Somewhere in the vicinity of the Turks and Caicos Islands, and 80 miles
from the nearest shore, Liberty Girl's engine quit for the last time.
Maurice fired off a Mayday signal and ditched the little
plane in the Caribbean.
Maurice had filled the area behind the rear seat with
styrofoam peanuts, which is why Liberty Girl floated so high, but
in time she must have sunk, because a search plane turned up no sight of
her. The photograph was taken by a crew member of the US Coast Guard
helicopter that plucked Maurice out of the drink.
He then acquired a Piper J-3 and decided it would be a hoot to fly to Crawford, Texas, and knock on President Bush's door. Of course this involved busting the four-mile no-fly zone around the Bush ranch. (The president wasn't in residence at the time, else the no-fly zone would have been much wider.) It was quite a landing. The wind was blowing at 40 mph, but Maurice was able to hail a passerby and persuade him to tie the Cub to a tree, so it would be safe to shut the engine down.
Then the police arrived.
You can guess how that worked out, right? Arrest -- confiscation of all his electronics (GPS, radio, camera) -- ten days in a mental hospital -- deportation -- and revocation of his flying privileges by the British CAA.
All his life, it seems, Maurice broke the rules and trusted that his wits would see him through. He was repeatedly rebuked and occasionally arrested for landing on golf courses, flying under bridges, making a citizen's arrest of a court officer, and other offenses against the public order, including -- finally and fatally -- the purchase of a Lewis machine gun from the First World War. First he lost his veterinarian's license, then he lost his freedom. I defy anyone to make sense of all that followed. I spent two hours skimming his blog, much of the time with my index finger pressed on the Page Down key. He was jailed; he went on hunger strike; he was released and jailed again; and all the while he raged against the machinery of justice, and of course making things worse for himself.

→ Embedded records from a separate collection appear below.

(* ===== verification/CommitArbiter.v ===== *)
(** * Arbitration of lazy commits

    [mem/ruby/htm/LazyTransactionCommitArbiter.cc]: a transaction must be
    validated before it writes its buffer back.  With the [magic] policy it
    is validated when it conflicts with no validated committer; with the
    [token] policy when it owns the commit token.  The second half of the
    file runs the arbiters of all processors together. *)

From S2P Require Import Prelude Address HTM.
From S2P Require IsolationManager.
Import IsolationManager (IsolationManager).

Record Arbiter := MkArbiter { m_validated : bool; m_validating : bool }.

#[global] Instance eta_Arbiter : Eta Arbiter := fun a =>
  MkArbiter (m_validated a) (m_validating a).

Definition Arbiter_init : Arbiter := MkArbiter false false.

(** The arbiter of one processor next to the shared HTM object. *)
Definition ArbHTM : Type := Arbiter * HTM.

Definition on_arb {A} (m : M Arbiter A) : M ArbHTM A :=
  zoom fst (fun a x => (a, x.2)) m.
Definition on_htm {A} (m : M HTM A) : M ArbHTM A :=
  zoom snd (fun h x => (x.1, h)) m.

(** What the other managers see of a processor: its arbiter, its sets and
    its nesting level. *)
Record Committer := MkCommitter {
  c_arb : Arbiter;
  c_iso : IsolationManager;
  c_level : Z
}.

#[global] Instance eta_Committer : Eta Committer := fun c =>
  MkCommitter (c_arb c) (c_iso c) (c_level c).

Section ops.
Context `{RS : RubySystem}.
(** [m_policy] and the tracking option. *)
Context (policy : string) (precise : bool).

Definition beginTransaction : M ArbHTM unit :=
  on_arb (let* a := get in
          do* massert (negb (m_validated a));
          massert (negb (m_validating a))).

(** The two flag resets that end an arbitration. *)
Definition resetFlags : M Arbiter unit :=
  do* set! m_validated := false;
  set! m_validating := false.

Definition restartTransaction (m_version : Z) : M ArbHTM unit :=
  let* a := gets fst in
  do* when (policy =? Policy.token)%string
        (if m_validating a then on_htm (removeCommitTokenRequest m_version)
         else when (m_validated a) (on_htm (releaseCommitToken m_version)));
  on_arb resetFlags.

Definition commitTransaction (m_version : Z) : M ArbHTM unit :=
  let* a := gets fst in
  do* massert (m_validated a);
  do* massert (negb (m_validating a));
  do* when (policy =? Policy.token)%string (on_htm (releaseCommitToken m_version));
  on_arb resetFlags.

Definition shouldValidateTransaction : res bool :=
  if (policy =? Policy.magic)%string then Ok true
  else if (policy =? Policy.token)%string then Ok true
  else Err EPanic.

(** The loop over all managers: does some validated committer conflict? *)
Definition existsRemoteConflictingCommitter (new_committer : Committer)
    (mgrs : list Committer) : res bool :=
  foldR (fun found ongoing_committer =>
    if m_validated (c_arb ongoing_committer) then
      let? b1 := IsolationManager.hasConflictWith (c_level new_committer) precise
                   (c_iso ongoing_committer) (c_iso new_committer) in
      let? b := if b1 then Ok true
                else IsolationManager.hasConflictWith (c_level ongoing_committer)
                       precise (c_iso new_committer) (c_iso ongoing_committer) in
      Ok (found || b)
    else Ok found) false mgrs.

(** [new_committer] is the caller's view, [mgrs] all managers. *)
Definition initiateValidateTransaction (m_version : Z)
    (new_committer : Committer) (mgrs : list Committer) : M ArbHTM unit :=
  let* a := gets fst in
  do* massert (negb (m_validated a));
  let* failed :=
    if (policy =? Policy.magic)%string then
      do* on_arb (set! m_validating := true);
      let* c := lift (existsRemoteConflictingCommitter new_committer mgrs) in
      ret c
    else if (policy =? Policy.token)%string then
      do* unless (m_validating a)
            (do* on_arb (set! m_validating := true);
             on_htm (requestCommitToken m_version));
      let* h := gets snd in
      ret (negb (getTokenOwner h =? m_version))
    else panic in
  unless failed
    (on_arb (do* set! m_validating := false;
             set! m_validated := true)).

End ops.

(** ** All processors together

    The run of the whole machine, for the read-set tracking that records a
    load when it executes. *)

Record System := MkSystem { procs : gmap Z Committer; htm : HTM }.

Definition managers (y : System) : list Committer :=
  omap (fun p => procs y !! p) (std_keys (procs y)).

Section system.
Context `{RS : RubySystem} (policy : string).

(** What the interface manager of a processor does with its arbiter and its
    sets: begin, the loads and stores of the transaction, one attempt to
    validate, the end of a validated commit, and an abort. *)
Inductive event :=
| EvBegin
| EvLoad (addr : Z)
| EvStore (addr : Z)
| EvValidate
| EvCommit
| EvAbort.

There was time and chance for a last hurrah, however. Perhaps Maurce managed to have his Cub shipped from Texas to the UK, or perhaps he bought yet another 1940s Piper aircraft, for by 2016 he was flying Liberty Girl II with the somewhat modified registration of G-KURK. Again, she was tricked out as an L-4 observation plane from the Second World War, and again he made his way to a Mediterranean island to begin another odyssey, this time competing with vintage planes in the 8000-mile (13,000 km) Crete2Cape Vintage Air Race. Of course he lost his way, this time in Sudan; he was ruled out of the race but tagged along anyhow. Apparently the Sudan landing was another hard one and the repairs fairly rough, as shown above.
There was at least one further crash landing, and perhaps a third, and in the end Liberty Girl II was another write-off. "He was never going to spend his retirement on a cruise ship," his daughter Belinda told the Daily Mail. "This is more his thing." He did return in time to the UK, though without his airplane and with further adventures with the Welsh police and justice system. As of August 2019, he's still behind bars and ranting at those who are arrayed against him. I wish him well, but I do wish he'd just shut up, at least until he's free again.